Today we’d like to introduce you to Jose Salinas.
Hi Jose, thanks for joining us today. We’d love for you to start by introducing yourself.
Growing up children are easily influenced and tend to have aspirations that lean more toward fantasy than reality. I was not the average adolescent. At a young age I was traumatized and neglected by my mother. This forced me to mature faster and to always seek self-improvement. My financial stability has never been perfect however it encouraged me to work harder to earn my earnings. Somehow my harsh reality inspired me to work harder towards my goals. I am thankful for every adversity I’ve faced because I learned these lessons, through my hardships and the pain that I was able to endure. I was born in Mexico and raised there until I turned seven years old. At the age of seven, I was brought to the United States to escape the violence and poverty there. Until this day the haunting feeling of losing everything and everyone that I knew, still comes back to haunt me. Once I arrived in Texas, I knew nothing, I had to learn English and mature faster than I expected.
My parents relied on me to translate for them, when I struggled my mother would belittle me and call me horrible names. In Elementary school I had encountered kids my age however, they were very different to me. Unlike them, I didn’t have the ability to speak English fluently so I struggled to communicate with other students and make friends. As the years passed by, I started growing and so did my problems.
I hated my life; my parents were not there for me when I needed them the most. They never attended my elementary school graduation. I remember walking the stage and hoping to see my parents in the crowd. However, no one appeared. I shed tears in the restroom as feelings of hopelessness and despair set in. Once I reached middle school, depression came by and stayed for a while. As I grew older, I realized that I lost my youthful innocence. Anxiety and insecurity replaced what was once happiness and joy. I was bullied and felt like everything that I had achieved wasn’t good enough. I felt like I was always reaching for success, but as I kept achieving more, I could never reach for the success that everyone thought I could.
There were times when I was home alone and all I could think was of killing myself. At the same time, I had also started to write my suicidal notes.

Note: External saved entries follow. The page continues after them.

Definition NOT_CONNECTED : exn := RuntimeError "database is not connected; call initialize() first".
Definition conn (db : Database) : res C := match db_conn db with Some c => Ok c | None => Err NOT_CONNECTED end.

(** ** Transactions *)

(** What stands in [async with db.transaction() as conn]: statements, each of which
    decides with its result, or its exception, how to go on. *)
Inductive Body (V : Type) :=
| Return (v : V)
| Raise (e : exn)
| Execute (s : Stmt) (next : res Out -> Body V).
Arguments Return {V}. Arguments Raise {V}. Arguments Execute {V}.

(** A body on rows of its own, when its statements meet these troubles, one entry for each
    ([None]: no trouble). [None] when the entries do not fit its statements, or one
    of them would end the transaction. *)
Fixpoint run_body {V} (b : Body V) (troubles : list (option trouble)) (rows : Rows) : option (Rows * res V) :=
  match b, troubles with
  | Return v, [] => Some (rows, Ok v)
  | Raise e, [] => Some (rows, Err e)
  | Execute s next, None :: troubles => let '(rows', r) := effect s rows in run_body (next r) troubles rows'
  | Execute s next, Some (BackedOut e) :: troubles => run_body (next (Err e)) troubles rows
  | _, _ => None
  end.

(** A transaction as one step: its rows if it returns, and nothing otherwise. *)
Definition atomically {V} (b : Body V) (troubles : list (option trouble)) (rows : Rows) : option (Rows * res V) :=
  match run_body b troubles rows with
  | Some (rows', Ok v) => Some (rows', Ok v)
  | Some (_, Err e) => Some (rows, Err e)
  | None => None
  end.

(** ** Coroutines *)

(** Where a coroutine stands: at the lock, inside its block, or past it. *)
Inductive Co (V : Type) := Waiting (b : Body V) | Inside (b : Body V) | Ended (r : res V).
Arguments Waiting {V}. Arguments Inside {V}. Arguments Ended {V}.

(** The connection, the lock, and the coroutines by number. *)
Record Pool (V : Type) := mkPool { pl_conn : C; pl_holder : option nat; pl_cos : gmap nat (Co V) }.
Arguments mkPool {V}. Arguments pl_conn {V}. Arguments pl_holder {V}. Arguments pl_cos {V}.

(** What happens: a transaction begins, or cannot; a statement of a block runs in its
    transaction, or on its own after the transaction was rolled back under it; a
    block ends with its transaction, or without one; a COMMIT fails; another connection
    leaves other rows in the file; or somebody reads outside any block. *)
Inductive db_event (V : Type) :=
| Begun (i : nat)
| Refused (i : nat) (e : exn)
| Executed (i : nat) (t : option trouble)
| Stray (i : nat) (s : Stmt) (t : option trouble)
| Done (i : nat) (r : res V)
| Gone (i : nat) (r : res V)
| Uncommitted (i : nat) (e : exn)
| Elsewhere (rows : Rows)
| Reads (rows : Rows).
Arguments Begun {V}. Arguments Refused {V}. Arguments Executed {V}. Arguments Stray {V}. Arguments Done {V}.
Arguments Gone {V}. Arguments Uncommitted {V}. Arguments Elsewhere {V}. Arguments Reads {V}.

(** The end of a block: with its transaction, or when none is open any more. *)
Definition ended_as {V} (open : bool) (i : nat) (r : res V) : db_event V := if open then Done i r else Gone i r.

(** [transaction()], one await at a time: [async with self._tx_lock], BEGIN IMMEDIATE,
    the block, then ROLLBACK and the exception again, or COMMIT. An exception of BEGIN or
    of COMMIT is outside the [try]. Statements outside a block only read. Another
    connection cannot write while a transaction is open, which holds the write lock. *)
Inductive db_step {V} : Pool V -> db_event V -> Pool V -> Prop :=
| db_begin c cos i b c' :
    cos !! i = Some (Waiting b) -> begin_immediate c = (c', Ok tt) ->
    db_step (mkPool c None cos) (Begun i) (mkPool c' (Some i) (<[i := Inside b]> cos))
| db_begin_fails c cos i b c' e :
    cos !! i = Some (Waiting b) -> begin_immediate c = (c', Err e) ->
    db_step (mkPool c None cos) (Refused i e) (mkPool c' None (<[i := Ended (Err e)]> cos))
| db_execute c cos i s next c' r :
    cos !! i = Some (Inside (Execute s next)) -> execute s c = (c', r) ->
    db_step (mkPool c (Some i) cos) (if in_tx c then Executed i (troubled s c) else Stray i s (troubled s c))
      (mkPool c' (Some i) (<[i := Inside (next r)]> cos))
| db_rollback c cos i e :
    cos !! i = Some (Inside (Raise e)) ->
    db_step (mkPool c (Some i) cos) (ended_as (in_tx c) i (Err e)) (mkPool (rollback c) None (<[i := Ended (Err e)]> cos))
| db_commit c cos i v c' :
    cos !! i = Some (Inside (Return v)) -> commit c = (c', Ok tt) ->
    db_step (mkPool c (Some i) cos) (ended_as (in_tx c) i (Ok v)) (mkPool c' None (<[i := Ended (Ok v)]> cos))
| db_commit_fails c cos i v c' e :
    cos !! i = Some (Inside (Return v)) -> commit c = (c', Err e) ->
    db_step (mkPool c (Some i) cos) (Uncommitted i e) (mkPool c' None (<[i := Ended (Err e)]> cos))
| db_elsewhere c c' holder cos :
    in_tx c = false -> in_tx c' = false ->
    db_step (mkPool c holder cos) (Elsewhere (committed c')) (mkPool c' holder cos)
| db_read p :
    db_step p (Reads (seen (pl_conn p))) p.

I felt empty and lost, I didn’t know who I was. While others saw an extraordinary future in me and viewed me as a role model for many, I could only see in my own reflecting
a broken soul that longed for help lost and with no direction.

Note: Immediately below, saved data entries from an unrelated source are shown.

(* ===== verification/Registry.v ===== *)
(** * The registry of agents (choirworks/orchestration/registry.py, models/domain.py,
    api/agents.py, a2a/client.py: the cache of cards)

    The rows of the table, whose ids and names the database keeps unique, and the
    cards the client has cached. Registering and refreshing wait for the agent's card:
    other calls may change the registry meanwhile. *)
From S2P Require Import Prelude PyStr Dict Json.
From Stdlib Require Import Ascii.
Local Open Scope string_scope.
Local Open Scope list_scope.

Record AgentRecord := mkAgentRecord {
  ar_id : string; ar_name : string; ar_card_url : string; ar_card : json;
  ar_health : string; ar_last_seen : option string; ar_created_at : string }.

(** The table, and of the client the cached cards, the clients in use by url and the
    clients set aside. *)
Record Registry := mkRegistry {
  rg_rows : list AgentRecord; rg_cards : list (string * json); rg_clients : list string; rg_retired : list string }.

(** What a call raises. *)
Inductive registry_error :=
| ValidationError | DuplicateAgentName (msg : string) | AgentCardResolutionError (msg : string)
| NotFound (msg : string) | IntegrityError.

(** ** Registrations *)

(** What [AnyHttpUrl] makes of a url. *)
Record HttpUrl := mkHttpUrl {
  hu_username : option string; hu_password : option string; hu_query : option string; hu_fragment : option string; hu_text : string }.

Definition is_alnum (c : ascii) : bool :=
  let n := nat_of_ascii c in
  ((48 <=? n) && (n <=? 57) || (65 <=? n) && (n <=? 90) || (97 <=? n) && (n <=? 122))%nat.
Definition is_name_char (c : ascii) : bool := is_alnum c || Ascii.eqb c "_" || Ascii.eqb c "-".
Fixpoint all_chars (p : ascii -> bool) (s : string) : bool :=
  match s with EmptyString => true | String c s' => p c && all_chars p s' end.

(** The pattern and the lengths; a name that matches is ASCII. *)
Definition valid_name (s : string) : bool :=
  match s with
  | EmptyString => false
  | String c s' => is_alnum c && all_chars is_name_char s' && (String.length s <=? 64)%nat
  end.

(** [s.rstrip("/")]. *)
Fixpoint rstrip_slash (s : string) : string :=
  match s with
  | EmptyString => EmptyString
  | String c s' =>
      match rstrip_slash s' with
      | EmptyString => if Ascii.eqb c "/" then EmptyString else String c EmptyString
      | t => String c t
      end
  end.

Section registry.
Context (any_http_url : string -> option HttpUrl).
(** The answer of the agent at a url when it is asked for its card: the card, or
    the text of the error. *)
Context (resolve_card : string -> json + string).

Definition normalize_url (value : string) : option string :=
  match any_http_url value with
  | None => None
  | Some url =>
      if ostr_truthy (hu_username url) || ostr_truthy (hu_password url)
         || (match hu_query url with Some _ => true | None => false end) || (match hu_fragment url with Some _ => true | None => false end)
      then None else Some (rstrip_slash (hu_text url))
  end.

Definition AgentRegistration (name card_url : string) : registry_error + (string * string) :=
  let name := ustrip name in
  if negb (valid_name name) then inl ValidationError
  else match normalize_url card_url with None => inl ValidationError | Some url => inr (name, url) end.

(** ** The cache *)

Definition invalidate (url : string) (rg : Registry) : Registry :=
  mkRegistry (rg_rows rg) (ddel url (rg_cards rg)) (filterb (fun u => negb (bool_decide (u = url))) (rg_clients rg))
    (rg_retired rg ++ filterb (fun u => bool_decide (u = url)) (rg_clients rg)).
Definition cache_card (url : string) (card : json) (rg : Registry) : Registry :=
  let rg := invalidate url rg in mkRegistry (rg_rows rg) (dset url card (rg_cards rg)) (rg_clients rg) (rg_retired rg).

(** ** The table *)

Definition set_rows (rows : list AgentRecord) (rg : Registry) : Registry := mkRegistry rows (rg_cards rg) (rg_clients rg) (rg_retired rg).
Definition get (agent_id : string) (rg : Registry) : option AgentRecord := find_first (fun r => bool_decide (ar_id r = agent_id)) (rg_rows rg).
Definition get_by_name (name : string) (rg : Registry) : option AgentRecord := find_first (fun r => bool_decide (ar_name r = name)) (rg_rows rg).

(** [ORDER BY name]. *)
Fixpoint insert_by_name (r : AgentRecord) (l : list AgentRecord) : list AgentRecord :=
  match l with
  | [] => [r]
  | x :: l' => if String.leb (ar_name r) (ar_name x) then r :: l else x :: insert_by_name r l'
  end.
Definition list_agents (rg : Registry) : list AgentRecord := foldr insert_by_name [] (rg_rows rg).

Definition duplicate (name : string) : registry_error := DuplicateAgentName ("agent name already registered: " +:+ name).

(** [INSERT]: refused when the id or the name is taken. *)
Definition insert_agent (r : AgentRecord) (rg : Registry) : option Registry :=
  if existsb (fun x => bool_decide (ar_id x = ar_id r) || bool_decide (ar_name x = ar_name r)) (rg_rows rg) then None
  else Some (set_rows (rg_rows rg ++ [r]) rg).

(** [meanwhile]: what other calls do while the card is awaited. *)
Definition register (id now name card_url : string) (meanwhile : Registry -> Registry) (rg : Registry) : Registry * (registry_error + AgentRecord) :=
  match AgentRegistration name card_url with
  | inl e => (rg, inl e)
  | inr (name, url) =>
      match get_by_name name rg with
      | Some _ => (rg, inl (duplicate name))
      | None =>
          let rg := meanwhile rg in
          match resolve_card url with
          | inr msg => (rg, inl (AgentCardResolutionError msg))
          | inl card =>
              let record := mkAgentRecord id name url card "ok" (Some now) now in
              match insert_agent record rg with
              | Some rg => (cache_card url card rg, inr record)
              | None => (rg, inl (match get_by_name name rg with Some _ => duplicate name | None => IntegrityError end))
              end
          end
      end
  end.

(** Whether a row was deleted. *)
Definition delete (agent_id : string) (rg : Registry) : Registry * bool :=
  let rest := filterb (fun r => negb (bool_decide (ar_id r = agent_id))) (rg_rows rg) in
  match get agent_id rg with
  | Some r => (invalidate (ar_card_url r) (set_rows rest rg), true)
  | None => (set_rows rest rg, false)
  end.

(** [UPDATE ... WHERE id = ?]. *)
Definition update_agent (agent_id : string) (f : AgentRecord -> AgentRecord) (rg : Registry) : Registry :=
  set_rows ((fun r => if bool_decide (ar_id r = agent_id) then f r else r) <$> rg_rows rg) rg.
Definition set_health (h : string) (r : AgentRecord) : AgentRecord :=
  mkAgentRecord (ar_id r) (ar_name r) (ar_card_url r) (ar_card r) h (ar_last_seen r) (ar_created_at r).
Definition set_seen (card : json) (now : string) (r : AgentRecord) : AgentRecord :=
  mkAgentRecord (ar_id r) (ar_name r) (ar_card_url r) card "ok" (Some now) (ar_created_at r).

Definition not_found (agent_id : string) : registry_error := NotFound ("agent not found: " +:+ agent_id).

Definition refresh (agent_id now : string) (meanwhile : Registry -> Registry) (rg : Registry) : Registry * (registry_error + AgentRecord) :=
  match get agent_id rg with
  | None => (rg, inl (not_found agent_id))
  | Some record =>
      let rg := meanwhile rg in
      match resolve_card (ar_card_url record) with
      | inr msg => (update_agent agent_id (set_health "unavailable") rg, inl (AgentCardResolutionError msg))
      | inl card =>
          match get agent_id rg with
          | None => (rg, inl (not_found agent_id))
          | Some _ => (cache_card (ar_card_url record) card (update_agent agent_id (set_seen card now) rg), inr (set_seen card now record))
          end
      end
  end.

(** ** The endpoints (api/agents.py) *)

(** The status code and detail of the exception an error becomes ([None]: it is not
    caught; the body of a request is validated before). *)
Definition register_status (e : registry_error) : option (Z * string) :=
  match e with
  | DuplicateAgentName m => Some (409%Z, m)
  | AgentCardResolutionError m => Some (400%Z, "failed to resolve agent card: " +:+ m)
  | _ => None
  end.
Definition delete_status (agent_id : string) (deleted : bool) : option (Z * string) :=
  if deleted then None else Some (404%Z, "agent not found: " +:+ agent_id).
Definition refresh_status (e : registry_error) : option (Z * string) :=
  match e with
  | NotFound m => Some (404%Z, m)
  | AgentCardResolutionError m => Some (502%Z, "failed to refresh agent card: " +:+ m)
  | _ => None
  end.

(** ** Facts *)

Definition registry_inv (rg : Registry) : Prop := NoDup (ar_id <$> rg_rows rg) /\ NoDup (ar_name <$> rg_rows rg).

(** The calls, each waiting while others run. *)
Inductive call := Register (id now name card_url : string) | Delete (agent_id : string) | Refresh (agent_id now : string).
Definition run_call (meanwhile : Registry -> Registry) (c : call) (rg : Registry) : Registry :=
  match c with
  | Register id now name card_url => (register id now name card_url meanwhile rg).1
  | Delete agent_id => (delete agent_id rg).1
  | Refresh agent_id now => (refresh agent_id now meanwhile rg).1
  end.
(** A call during whose wait others run, and so on; then more calls. *)
Inductive calls := NoCall | Calls (c : call) (during after : calls).
Fixpoint run_calls (cs : calls) (rg : Registry) : Registry :=
  match cs with
  | NoCall => rg
  | Calls c during after => run_calls after (run_call (run_calls during) c rg)
  end.

Lemma insert_inv r rg rg' : registry_inv rg -> insert_agent r rg = Some rg' -> registry_inv rg'.
Proof.
  unfold insert_agent, registry_inv. destruct (existsb _ _) eqn:E; [done|]. intros [Hi Hn] [= <-]. cbn [rg_rows set_rows].
  rewrite !fmap_app. rewrite existsb_false in E.
  split; apply NoDup_app; (split; [done|]; split; [|apply NoDup_singleton]); intros x (y & -> & Hy)%list_elem_of_fmap Hx;
    apply list_elem_of_singleton in Hx; pose proof (E y Hy) as Ey; apply orb_false_iff in Ey as [E1 E2];
    apply bool_decide_eq_false in E1, E2; congruence.
Qed.

Lemma cache_inv url card rg : registry_inv rg -> registry_inv (cache_card url card rg).
Proof. done. Qed.

Lemma update_inv id f rg : (forall r, ar_id (f r) = ar_id r /\ ar_name (f r) = ar_name r) -> registry_inv rg -> registry_inv (update_agent id f rg).
Proof.
  intros Hf. unfold registry_inv, update_agent. cbn [rg_rows set_rows]. rewrite <- !list_fmap_compose.
  rewrite (list_fmap_ext (ar_id ∘ _) ar_id), (list_fmap_ext (ar_name ∘ _) ar_name); [done|..];
    intros _ r _; unfold compose; destruct (bool_decide _); [apply Hf | done | apply Hf | done].
Qed.

Lemma call_inv meanwhile c rg : (forall rg, registry_inv rg -> registry_inv (meanwhile rg)) -> registry_inv rg -> registry_inv (run_call meanwhile c rg).
Proof.
  intros Hm Hrg. destruct c as [id now name url|id|id now]; cbn [run_call].
  - unfold register. destruct (AgentRegistration _ _) as [e|[n u]]; [done|]. destruct (get_by_name n rg); [done|].
    destruct (resolve_card u) as [card|msg]; [|by apply Hm]. destruct (insert_agent _ _) as [rg'|] eqn:Ei; [|by apply Hm].
    apply cache_inv. eapply insert_inv; [|done]. by apply Hm.
  - unfold delete. assert (registry_inv (set_rows (filterb (fun r => negb (bool_decide (ar_id r = id))) (rg_rows rg)) rg)) as H.
    { destruct Hrg as [Hi Hn]. split; cbn [rg_rows set_rows]; (eapply sublist_NoDup; [|apply fmap_sublist, filterb_sublist]; done). }
    by destruct (get id rg).
  - unfold refresh. destruct (get id rg) as [r|]; [|done]. destruct (resolve_card _) as [card|msg].
    + destruct (get id (meanwhile rg)); [|by apply Hm]. apply cache_inv, update_inv; [done|]. by apply Hm.
    + apply update_inv; [done|]. by apply Hm.
Qed.

(** Whatever calls are made, and however they overlap, no two agents have the same id
    or the same name. *)
Theorem registry_names_unique cs rg : registry_inv rg -> registry_inv (run_calls cs rg).
Proof. revert rg. induction cs as [|c d IHd a IHa]; intros rg Hrg; [done|]. cbn [run_calls]. by apply IHa, call_inv. Qed.

(** Registering: it succeeds exactly when the registration is valid, the name is free
    before the card is fetched and still when it has come, the card can be fetched
    and the id is new; then the agent can be found by its name, and its card is
    cached. Otherwise nothing is added, and a name that is taken, at once or
    meanwhile, is reported as a duplicate. *)
Theorem register_spec id now name card_url meanwhile rg n u
    (Hvalid : AgentRegistration name card_url = inr (n, u)) :
  let '(rg', answer) := register id now name card_url meanwhile rg in
  let later := meanwhile rg in
  match answer with
  | inr r => get_by_name n rg = None /\ get_by_name n later = None /\ get id later = None /\
      resolve_card u = inl (ar_card r) /\ rg_rows rg' = rg_rows later ++ [r] /\ get_by_name n rg' = Some r /\
      dget u (rg_cards rg') = Some (ar_card r)
  | inl e => (rg' = rg /\ is_Some (get_by_name n rg) /\ e = duplicate n) \/
      (rg' = later /\ get_by_name n rg = None /\
       ((exists msg, resolve_card u = inr msg /\ e = AgentCardResolutionError msg) \/
        (is_Some (get_by_name n later) /\ e = duplicate n) \/
        (get_by_name n later = None /\ is_Some (get id later) /\ e = IntegrityError)))
  end.
Proof.
  unfold register. rewrite Hvalid. destruct (get_by_name n rg) as [x|] eqn:Eg; [left; by rewrite is_Some_alt|].
  destruct (resolve_card u) as [card|msg] eqn:Er; [|right; eauto 8]. unfold insert_agent. cbn [ar_id ar_name].
  destruct (existsb _ _) eqn:E.
  - right. do 2 (split; [done|]). right. destruct (get_by_name n (meanwhile rg)) as [x|] eqn:Em; [left; by rewrite is_Some_alt|right].
    split; [done|]. split; [|done]. apply existsb_elem in E as (x & Hx & Hp).
    unfold get_by_name in Em. rewrite find_first_none in Em. specialize (Em x Hx). cbn in Em. rewrite Em, orb_false_r in Hp.
    unfold get. destruct (find_first _ _) eqn:Ef; [done|]. rewrite find_first_none in Ef. by rewrite (Ef x Hx) in Hp.
  - rewrite existsb_false in E. assert (get_by_name n (meanwhile rg) = None) as Em.
    { unfold get_by_name. apply find_first_none. intros x Hx. specialize (E x Hx). by apply orb_false_iff in E as [_ ?]. }
    split_and!; try done.
    + unfold get. apply find_first_none. intros x Hx. specialize (E x Hx). by apply orb_false_iff in E as [? _].
    + unfold get_by_name, cache_card. cbn [rg_rows invalidate set_rows]. rewrite find_first_app. unfold get_by_name in Em. rewrite Em.
      cbn. by rewrite bool_decide_eq_true_2.
    + unfold cache_card. cbn [rg_cards]. by rewrite dget_dset_eq.
Qed.
End registry.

As an immigrant with limited English, my father had to accept low paying jobs. My father earned just enough money to pay our rent and put food on our table. I knew my parents couldn’t pay for my college so ever since my teenage years I’ve been proactive with my savings.
It’s been 12 years and I still miss my home, my grandparents, the smell of burning wood that kept us warm, and the morning coffee that my grandma would make in the mornings. I miss it all. Although my childhood became a nightmare in a blink of an eye, I’m beyond grateful for being able to overcome my adversities. Through the words of inspirational figures like Oprah Winfrey, Sadhuguru, and Les Brown I realized that there is more to life. I decided to transform myself. There were still times in my journey when I wanted to give up, but I had developed a self-discipline that allowed me to change my mindset, to keep going.
I kept going not because I wanted to -Trust me-This pain this feeling I felt I wanted it to stop. I kept going because I deserved to know what not giving up on myself felt like. I had gone through trauma and abuse as a child that I was hurt by those I loved most, but I learned to forgive not because what they did was right but because I knew that they’re more than their mistake, I realized that I can heal myself I don’t need anything from them, I know what it’s like to feel left out. I know what it’s like to feel wounded not just physically but also emotionally and mentally. I read countless self-help books and
I realized that my problem was not external, but actually internal. I’ve learned that the only limits we have are those we impose on ourselves.
Lastly, I’m still that boy who aspires to become a U.S. citizen. Immigrants are people too, people with goals, aspirations, sentiments, and loved ones. People like me who’ve accepted the American society and who yearn to make America great without any cages or prejudice. Although I May not be able to predict the future for us, I hope that with my story I’m able to bring light into your dark hole. If I was able to break every stereotype based on what I’m classified as undocumented, low income, first-generation, Mexican then so can you don’t let someone else’s opinion of you become your reality. There’s always going to be people judging us that think we should live our lives based on their ideas of who they think we are and who they think we should be, you have the ability to prove them wrong. And whenever you find yourself in a dark whole remember you have the ability to set yourself free. Forgiving set me free and it can do the same for you.
Can you talk to us a bit about the challenges and lessons you’ve learned along the way? Looking back would you say it’s been easy or smooth in retrospect?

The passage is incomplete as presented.